After the arrest warrants for Vladimir Putin and Maria Lvova-Belova were issued, Russian authorities began to return children taken from Ukraine little by little, according to Ksenia Hell, the researcher of the International Criminal Court in The Hague at the University of Vienna. However, this applies mainly to those who have parents or guardians in Ukraine. The situation with orphaned children is worse: as a rule, they don't have legal representatives who could come to Russia to pick them up. The Minister for Reintegration of the Temporarily Occupied Territories of Ukraine, Iryna Vereshchuk, stated that Ukraine is ready to pick up departed orphaned children at the Russian border with any European country, but Russian authorities don’t discuss their return.

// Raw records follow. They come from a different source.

(** One operation, run on registry [r] with the clock showing [now]. *)
Definition exec (now : time_point) (o : op) (r : registry)
  : option (registry * result) :=
  match o with
  | op_run name => let '(r', h) := run name r in h' ← h; Some (r', ret_time h')
  | op_count name => let '(r', h) := count name r in h' ← h; Some (r', ret_count h')
  | op_gauge name => let '(r', h) := gauge name r in h' ← h; Some (r', ret_gauge h')
  | op_start h =>
      _ ← timers r !! time_key h; Some (r, ret_stopper (time_start now h))
  | op_stop s => r' ← stop now s r; Some (r', ret_void)
  | op_add h many =>
      r' ← update_count h (count_token_add now many) r; Some (r', ret_count h)
  | op_incr h => r' ← update_count h (count_token_incr now) r; Some (r', ret_void)
  | op_set h val => r' ← update_gauge h (gauge_token_set now val) r; Some (r', ret_void)
  | op_assign h val =>
      r' ← update_gauge h (gauge_token_assign now val) r; Some (r', ret_gauge h)
  | op_cast h =>
      g ← gauges r !! gauge_key h; val ← gauge_token_cast g; Some (r, ret_value val)
  end.

(** A run: the operations in program order, each with the clock reading it
    gets. *)
Fixpoint exec_all (tr : list (time_point * op)) (r : registry)
  : option registry :=
  match tr with
  | [] => Some r
  | (now, o) :: tr' =>
      match exec now o r with
      | Some (r', _) => exec_all tr' r'
      | None => None
      end
  end.

(** [timed]: the constructor starts a stopper, the destructor stops it. *)
Definition timed_enter (now : time_point) (h : time_ref) : stopper :=
  time_start now h.
Definition timed_leave (now : time_point) (s : stopper) (r : registry)
  : option registry :=
  stop now s r.

(** The registries that [create] and the operations lead to. *)
Inductive reachable : registry → Prop :=
| reach_create : reachable create
| reach_exec now o r r' res :
    reachable r → exec now o r = Some (r', res) → reachable r'.

(** [r'] extends [r]: every token of [r] is still there, at the same key,
    and its store has only grown at the end. *)
Record extends (r r' : registry) : Prop := mk_extends {
  extends_timers : ∀ k t, timers r !! k = Some t →
    ∃ t', timers r' !! k = Some t' ∧ durations t `prefix_of` durations t';
  extends_counters : ∀ k c, counters r !! k = Some c →
    ∃ c', counters r' !! k = Some c' ∧ counts c `prefix_of` counts c';
  extends_gauges : ∀ k g, gauges r !! k = Some g →
    ∃ g', gauges r' !! k = Some g' ∧ readings g `prefix_of` readings g'
}.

“This system is designed for their [Ukrainian children’s] full integration into Russia. It doesn’t provide that children will be returned. Lvova-Belova is the direct architect of this system. It was in her power to create a mechanism for possible return, so that one could restore the original documents, if one wanted to find family members in Ukraine. From the open sources testimonies that are in the possession of the prosecutor, it follows that she’s the person who made the decision to create this system so soulless and criminal,” says Ksenia Hell.
When asked if the authorities plan to return the children to Ukraine, the Department of Education of the Yamalo-Nenets Autonomous District answers: “They have the right to return. But they, like all orphans in our country, enjoy all the benefits and payments. <...> Look, 17-year-olds came here and there were immediately allocated money for this child, so that when he came of age he would be given a place to live. It was nice to see that the child already got an apartment, and where he wanted it.”